→ **TASK**
As soon as the line containing "Panic => (Close t, false)" appears, copy it and every following line word for word until the records end.
───── TASK DATA
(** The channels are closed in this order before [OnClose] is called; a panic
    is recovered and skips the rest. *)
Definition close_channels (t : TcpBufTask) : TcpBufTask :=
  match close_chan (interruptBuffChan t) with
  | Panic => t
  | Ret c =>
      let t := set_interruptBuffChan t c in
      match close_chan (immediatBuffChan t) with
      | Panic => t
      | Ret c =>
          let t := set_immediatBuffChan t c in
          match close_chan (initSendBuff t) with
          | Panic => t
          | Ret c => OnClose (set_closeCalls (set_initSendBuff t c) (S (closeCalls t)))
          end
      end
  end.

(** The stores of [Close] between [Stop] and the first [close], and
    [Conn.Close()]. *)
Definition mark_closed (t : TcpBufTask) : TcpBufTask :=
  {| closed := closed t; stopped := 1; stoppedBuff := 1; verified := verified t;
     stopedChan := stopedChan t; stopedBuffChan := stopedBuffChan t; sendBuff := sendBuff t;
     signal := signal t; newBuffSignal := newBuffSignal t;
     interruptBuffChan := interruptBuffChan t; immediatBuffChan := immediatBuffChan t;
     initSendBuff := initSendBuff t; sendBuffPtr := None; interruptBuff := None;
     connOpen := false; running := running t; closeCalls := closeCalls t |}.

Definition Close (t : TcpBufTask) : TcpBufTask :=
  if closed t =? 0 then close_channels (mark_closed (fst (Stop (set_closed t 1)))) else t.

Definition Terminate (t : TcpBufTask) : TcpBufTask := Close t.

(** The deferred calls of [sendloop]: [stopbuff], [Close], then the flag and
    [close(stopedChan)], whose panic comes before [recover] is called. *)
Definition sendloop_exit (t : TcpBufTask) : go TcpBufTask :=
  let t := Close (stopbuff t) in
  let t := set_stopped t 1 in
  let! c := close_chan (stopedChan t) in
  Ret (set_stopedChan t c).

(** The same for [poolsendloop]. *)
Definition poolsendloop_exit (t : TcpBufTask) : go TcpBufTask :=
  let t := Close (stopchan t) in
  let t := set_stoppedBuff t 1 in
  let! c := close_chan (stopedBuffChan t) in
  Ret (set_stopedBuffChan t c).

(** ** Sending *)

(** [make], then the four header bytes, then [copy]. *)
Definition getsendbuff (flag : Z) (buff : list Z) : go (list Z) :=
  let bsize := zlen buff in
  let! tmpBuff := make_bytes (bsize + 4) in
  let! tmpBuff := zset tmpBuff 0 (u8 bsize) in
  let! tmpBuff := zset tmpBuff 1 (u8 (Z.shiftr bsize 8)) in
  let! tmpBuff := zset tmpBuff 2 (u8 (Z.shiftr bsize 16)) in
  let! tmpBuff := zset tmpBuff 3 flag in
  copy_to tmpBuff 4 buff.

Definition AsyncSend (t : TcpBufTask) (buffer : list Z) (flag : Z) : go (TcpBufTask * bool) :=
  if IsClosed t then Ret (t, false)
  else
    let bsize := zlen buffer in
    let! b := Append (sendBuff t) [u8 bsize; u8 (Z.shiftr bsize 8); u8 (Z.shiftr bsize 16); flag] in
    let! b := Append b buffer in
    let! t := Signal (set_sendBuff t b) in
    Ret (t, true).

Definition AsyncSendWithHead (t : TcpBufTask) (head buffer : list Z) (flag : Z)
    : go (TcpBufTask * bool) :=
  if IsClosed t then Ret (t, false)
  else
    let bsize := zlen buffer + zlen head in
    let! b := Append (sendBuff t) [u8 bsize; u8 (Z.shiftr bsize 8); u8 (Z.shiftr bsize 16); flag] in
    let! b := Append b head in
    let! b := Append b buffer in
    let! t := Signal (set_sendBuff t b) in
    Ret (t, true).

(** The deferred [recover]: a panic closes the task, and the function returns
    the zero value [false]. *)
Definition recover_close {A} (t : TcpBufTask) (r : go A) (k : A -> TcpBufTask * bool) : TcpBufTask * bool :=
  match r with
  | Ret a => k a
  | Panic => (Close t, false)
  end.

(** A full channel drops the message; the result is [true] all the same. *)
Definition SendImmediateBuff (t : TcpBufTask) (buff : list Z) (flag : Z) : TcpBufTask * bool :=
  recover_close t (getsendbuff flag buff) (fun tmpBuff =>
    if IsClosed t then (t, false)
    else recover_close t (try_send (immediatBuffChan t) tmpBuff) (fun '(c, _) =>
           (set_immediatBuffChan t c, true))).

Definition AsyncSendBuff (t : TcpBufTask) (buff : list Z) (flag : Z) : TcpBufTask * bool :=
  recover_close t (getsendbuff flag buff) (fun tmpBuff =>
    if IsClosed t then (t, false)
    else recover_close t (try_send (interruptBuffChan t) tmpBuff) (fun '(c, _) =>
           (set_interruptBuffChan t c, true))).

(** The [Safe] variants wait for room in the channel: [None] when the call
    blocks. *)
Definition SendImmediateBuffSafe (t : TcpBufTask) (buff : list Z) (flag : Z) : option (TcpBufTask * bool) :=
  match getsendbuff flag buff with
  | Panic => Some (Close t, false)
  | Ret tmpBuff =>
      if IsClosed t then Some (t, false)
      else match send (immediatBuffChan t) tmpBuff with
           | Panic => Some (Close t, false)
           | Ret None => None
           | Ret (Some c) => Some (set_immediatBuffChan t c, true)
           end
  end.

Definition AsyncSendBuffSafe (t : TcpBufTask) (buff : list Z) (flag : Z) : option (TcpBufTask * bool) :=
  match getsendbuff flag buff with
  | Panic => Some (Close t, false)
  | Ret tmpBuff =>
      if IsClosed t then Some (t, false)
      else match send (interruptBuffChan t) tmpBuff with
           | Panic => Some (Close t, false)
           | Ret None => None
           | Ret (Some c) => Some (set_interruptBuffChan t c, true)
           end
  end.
──────────
→ **YOUR RESPONSE**
  | Panic => (Close t, false)
  end.

(** A full channel drops the message; the result is [true] all the same. *)
Definition SendImmediateBuff (t : TcpBufTask) (buff : list Z) (flag : Z) : TcpBufTask * bool :=
  recover_close t (getsendbuff flag buff) (fun tmpBuff =>
    if IsClosed t then (t, false)
    else recover_close t (try_send (immediatBuffChan t) tmpBuff) (fun '(c, _) =>
           (set_immediatBuffChan t c, true))).

Definition AsyncSendBuff (t : TcpBufTask) (buff : list Z) (flag : Z) : TcpBufTask * bool :=
  recover_close t (getsendbuff flag buff) (fun tmpBuff =>
    if IsClosed t then (t, false)
    else recover_close t (try_send (interruptBuffChan t) tmpBuff) (fun '(c, _) =>
           (set_interruptBuffChan t c, true))).

(** The [Safe] variants wait for room in the channel: [None] when the call
    blocks. *)
Definition SendImmediateBuffSafe (t : TcpBufTask) (buff : list Z) (flag : Z) : option (TcpBufTask * bool) :=
  match getsendbuff flag buff with
  | Panic => Some (Close t, false)
  | Ret tmpBuff =>
      if IsClosed t then Some (t, false)
      else match send (immediatBuffChan t) tmpBuff with
           | Panic => Some (Close t, false)
           | Ret None => None
           | Ret (Some c) => Some (set_immediatBuffChan t c, true)
           end
  end.

Definition AsyncSendBuffSafe (t : TcpBufTask) (buff : list Z) (flag : Z) : option (TcpBufTask * bool) :=
  match getsendbuff flag buff with
  | Panic => Some (Close t, false)
  | Ret tmpBuff =>
      if IsClosed t then Some (t, false)
      else match send (interruptBuffChan t) tmpBuff with
           | Panic => Some (Close t, false)
           | Ret None => None
           | Ret (Some c) => Some (set_interruptBuffChan t c, true)
           end
  end.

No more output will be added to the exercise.